→ **What is being asked**: Print the data below exactly, but only the lines from the one containing "by apply (owns_disjoint _ _ Ho)." down to the one containing "- rewrite Forall_forall in Hno.", inclusive.

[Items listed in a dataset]

(** The search stops at the first range with room, or at an overflow. *)
Lemma allocate_loop_spec before rest sz alignment :
  0 < sz → alignment <= U64.MAX → Forall (λ r, 0 <= Range.start r) rest →
  match RangeAllocator.allocate_loop before rest sz alignment with
  | Some (range, free') => ∃ pre f post, rest = pre ++ f :: post ∧
      Forall (no_room sz alignment) pre ∧
      aligned_up (Range.start f) alignment (Range.start range) ∧
      Range.end_ range = Range.start range + sz ∧ Range.end_ range <= Range.end_ f ∧
      free' = (before ++ pre ++ post) ++ leftovers f (Range.start range) (Range.end_ range)
  | None => Forall (no_room sz alignment) rest ∨ is_power_of_two alignment = false ∨
      ∃ f, f ∈ rest ∧ U64.MAX < Range.start f + alignment + sz
  end.
Proof.
  intros Hsz Hal. revert before. induction rest as [|f rest IH]; intros before H0; simpl.
  { left. constructor. }
  apply Forall_cons in H0 as [Hf H0].
  pose proof (align_up_spec (Range.start f) alignment Hf Hal) as Hup.
  destruct (align_up (Range.start f) alignment) as [s|]; simpl.
  2: { destruct Hup as [?|?]; [by right; left|right; right]. exists f. split; [by left|lia]. }
  destruct Hup as [Hup Hs]. unfold checked_add at 1.
  destruct (Z.leb_spec (s + sz) U64.MAX); simpl.
  2: { right. right. exists f. split; [by left|]. destruct Hup. lia. }
  destruct (Z.ltb_spec (Range.end_ f) (s + sz)) as [Hlt|Hge].
  - assert (Hno : no_room sz alignment f).
    { intros t Ht Hd Hte. pose proof (aligned_up_least _ _ _ t Hup Ht Hd). lia. }
    specialize (IH (before ++ [f]) H0).
    destruct (RangeAllocator.allocate_loop (before ++ [f]) rest sz alignment) as [[range free']|].
    + destruct IH as (pre&g&post&->&Hpre&Ha&Hend&Hfit&->). exists (f :: pre), g, post.
      split; [done|]. split; [by constructor|]. split; [done|]. split; [done|]. split; [done|].
      by rewrite <- !app_assoc.
    + destruct IH as [?|[?|(g&?&?)]]; [left; by constructor|by right; left|right; right].
      exists g. split; [by right|done].
  - exists [], f, rest. split; [done|]. split; [constructor|]. simpl.
    split; [done|]. split; [done|]. split; [done|]. unfold leftovers. simpl. by rewrite <- !app_assoc.
Qed.

Section allocation.

Context (a : RangeAllocator.t) (live : gmap Z Range.t) (Ho : owns a live).

Lemma owns_free_starts : Forall (λ r, 0 <= Range.start r) (RangeAllocator.free a).
Proof. rewrite Forall_forall. intros r Hr. pose proof (owns_free_inside a live r Ho Hr). lia. Qed.

(** A range cut out of one free range becomes live. *)
Lemma owns_insert pre f post k range :
  RangeAllocator.free a = pre ++ f :: post → live !! k = None → nonempty_range range →
  Range.start f <= Range.start range → Range.end_ range <= Range.end_ f →
  owns (RangeAllocator.mk (RangeAllocator.size a) (RangeAllocator.normalize
    ((pre ++ post) ++ leftovers f (Range.start range) (Range.end_ range))))
    (<[k := range]> live).
Proof.
  intros Ef Hk Hr Hs He. pose proof (owns_canonical _ _ Ho) as Hc.
  assert (Hff : f ∈ RangeAllocator.free a) by (rewrite Ef; apply elem_of_app; right; by left).
  pose proof (owns_free_inside a live f Ho Hff) as Hf.
  destruct (leftovers_spec f (Range.start range) (Range.end_ range)) as [Hln Hlc]; [in_ranges; lia|done|].
  assert (Hn : Forall nonempty_range (pre ++ post)).
  { pose proof (canonical_nonempty _ Hc) as Hn. rewrite Ef in Hn.
    rewrite Forall_app, Forall_cons in Hn. apply Forall_app. tauto. }
  destruct (normalize_spec _ (proj2 (Forall_app _ _ _) (conj Hn Hln))) as [Hcan Hcov].
  assert (Hout : ∀ x, covered (pre ++ post) x → x ∉ range).
  { intros x (g&Hg&Hxg) Hx.
    assert (Hgf : g ≠ f ∧ g ∈ RangeAllocator.free a).
    { rewrite Ef. split; [|set_solver]. intros ->. destruct Hc as [_ Hgaps]. rewrite Ef in Hgaps.
      apply StronglySorted_app in Hgaps as (Hx1&_&[Hfp Hx2]%StronglySorted_cons).
      apply elem_of_app in Hg as [Hg|Hg].
      - specialize (Hx1 f f Hg ltac:(by left)). in_ranges. lia.
      - rewrite Forall_forall in Hfp. specialize (Hfp f Hg). in_ranges. lia. }
    destruct (canonical_apart _ g f Hc) as [->|[?|?]]; [by apply Hgf|done|by apply Hgf|..];
      in_ranges; lia. }
  assert (Hlive : ∀ x, x ∈ range → ¬ live_at live x).
  { intros x Hx. assert (Hcx : covered (RangeAllocator.free a) x).
    { exists f. split; [done|]. in_ranges. lia. }
    apply (owns_free _ _ Ho) in Hcx. apply Hcx. }
  split; simpl.
  - apply Ho.
  - done.
  - intros x. rewrite Hcov, covered_app, Hlc, live_at_insert by done.
    assert (Hfree : (covered (pre ++ post) x ∨ x ∈ f) ↔ covered (RangeAllocator.free a) x).
    { rewrite Ef, !covered_app, covered_cons. tauto. }
    rewrite (owns_free _ _ Ho) in Hfree. pose proof (Hout x). tauto.
  - intros j s [[-> ->]|[? E]]%lookup_insert_Some; [in_ranges; lia|by apply (owns_inside _ _ Ho j)].
  - intros i j r s [[-> ->]|[? Ei]]%lookup_insert_Some [[-> ->]|[? Ej]]%lookup_insert_Some Hij.
    + done.
    + intros x Hx Hxs. apply (Hlive x Hx). by exists j, s.
    + intros x Hx Hxs. apply (Hlive x Hxs). by exists i, r.
    + by apply (owns_disjoint _ _ Ho i j).
Qed.

(** A successful allocation: an aligned range of the requested size that was
    free, handed to the resource [k]. *)
Lemma allocate_some sz alignment k a' range :
  0 < sz → alignment <= U64.MAX → live !! k = None →
  RangeAllocator.allocate a sz alignment = (a', Some range) →
  owns a' (<[k := range]> live) ∧ RangeAllocator.size a' = RangeAllocator.size a ∧
  (alignment | Range.start range) ∧ Range.end_ range = Range.start range + sz.
Proof.
  intros Hsz Hal Hk E. unfold RangeAllocator.allocate in E.
  pose proof (allocate_loop_spec [] (RangeAllocator.free a) sz alignment Hsz Hal
    owns_free_starts) as Hl.
  destruct (RangeAllocator.allocate_loop _ _ _ _) as [[r free']|]; [|done].
  injection E as <- <-. destruct Hl as (pre&f&post&Ef&_&[Hup Hd]&Hend&Hef&->).
  split_and!; [|done|done|done]. simpl. apply owns_insert; try done; in_ranges; lia.
Qed.

End allocation.

(** Room for an allocation at the offset [s]: aligned, inside the block and
    disjoint from every live range. *)
Definition room_at (a : RangeAllocator.t) (live : gmap Z Range.t) (sz alignment s : Z) : Prop :=
  (alignment | s) ∧ 0 <= s ∧ s + sz <= RangeAllocator.size a ∧
  ∀ x, s <= x < s + sz → ¬ live_at live x.

(** Room for an allocation is room in one free range. *)
Lemma room_in_free a live sz alignment s :
  owns a live → 0 < sz → room_at a live sz alignment s →
  ∃ g, g ∈ RangeAllocator.free a ∧ Range.start g <= s ∧ s + sz <= Range.end_ g.
Proof.
  intros Ho Hsz (_&Hs&He&Hl). apply canonical_interval; [apply Ho|lia|].
  intros x Hx. apply (owns_free _ _ Ho). split; [lia|by apply Hl].
Qed.

(** Releasing the live range of [k]. *)
Lemma release_owns a live k r :
  owns a live → live !! k = Some r → owns (RangeAllocator.release a r) (delete k live).
Proof.
  intros Ho Hk. pose proof (owns_inside _ _ Ho k r Hk) as Hr.
  pose proof (canonical_nonempty _ (owns_canonical _ _ Ho)) as Hn.
  destruct (normalize_spec (RangeAllocator.free a ++ [r])) as [Hcan Hcov].
  { apply Forall_app. split; [done|]. repeat constructor. in_ranges. lia. }
  assert (Hd : ∀ j s, live !! j = Some s → j ≠ k → r ## s).
  { intros j s Hj ?. symmetry. by apply (owns_disjoint _ _ Ho j k). }
  split; simpl.
  - apply Ho.
  - done.
  - intros x. rewrite Hcov, covered_app, covered_cons, covered_nil, (live_at_delete _ k r) by done.
    rewrite (owns_free _ _ Ho).
    assert (x ∈ r → 0 <= x < RangeAllocator.size a) by (in_ranges; lia).
    assert (x ∈ r ∨ x ∉ r) by (in_ranges; lia). tauto.
  - intros j s [? E]%lookup_delete_Some. by apply (owns_inside _ _ Ho j).
  - intros i j s t [? Ei]%lookup_delete_Some [? Ej]%lookup_delete_Some.
    by apply (owns_disjoint _ _ Ho).
Qed.

(** A failed allocation had no room, as long as no sum overflows. *)
Lemma allocate_none a live sz alignment a' :
  owns a live → 0 < sz → is_power_of_two alignment = true →
  RangeAllocator.size a + alignment + sz <= U64.MAX →
  RangeAllocator.allocate a sz alignment = (a', None) →
  a' = a ∧ ∀ s, ¬ room_at a live sz alignment s.
Proof.
  intros Ho Hsz Hp Hov E. pose proof (owns_size _ _ Ho) as Hsize.
  pose proof (allocate_loop_spec [] (RangeAllocator.free a) sz alignment Hsz ltac:(lia)
    (owns_free_starts a live Ho)) as Hl.
  unfold RangeAllocator.allocate in E.
  destruct (RangeAllocator.allocate_loop _ _ _ _) as [[r free']|]; [done|].
  injection E as <-. split; [done|]. intros s Hroom.
  destruct (room_in_free a live sz alignment s Ho Hsz Hroom) as (g&Hg&Hgs&Hge).
  destruct Hl as [Hno|[?|(f&Hf&?)]]; [|congruence|].
  - rewrite Forall_forall in Hno. by apply (Hno g Hg s Hgs ltac:(apply Hroom)).
  - pose proof (owns_free_inside a live f Ho Hf). lia.
Qed.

→ **Result of this task**:
    by apply (owns_disjoint _ _ Ho).
Qed.

(** A failed allocation had no room, as long as no sum overflows. *)
Lemma allocate_none a live sz alignment a' :
  owns a live → 0 < sz → is_power_of_two alignment = true →
  RangeAllocator.size a + alignment + sz <= U64.MAX →
  RangeAllocator.allocate a sz alignment = (a', None) →
  a' = a ∧ ∀ s, ¬ room_at a live sz alignment s.
Proof.
  intros Ho Hsz Hp Hov E. pose proof (owns_size _ _ Ho) as Hsize.
  pose proof (allocate_loop_spec [] (RangeAllocator.free a) sz alignment Hsz ltac:(lia)
    (owns_free_starts a live Ho)) as Hl.
  unfold RangeAllocator.allocate in E.
  destruct (RangeAllocator.allocate_loop _ _ _ _) as [[r free']|]; [done|].
  injection E as <-. split; [done|]. intros s Hroom.
  destruct (room_in_free a live sz alignment s Ho Hsz Hroom) as (g&Hg&Hgs&Hge).
  destruct Hl as [Hno|[?|(f&Hf&?)]]; [|congruence|].
  - rewrite Forall_forall in Hno. by apply (Hno g Hg s Hgs ltac:(apply Hroom)).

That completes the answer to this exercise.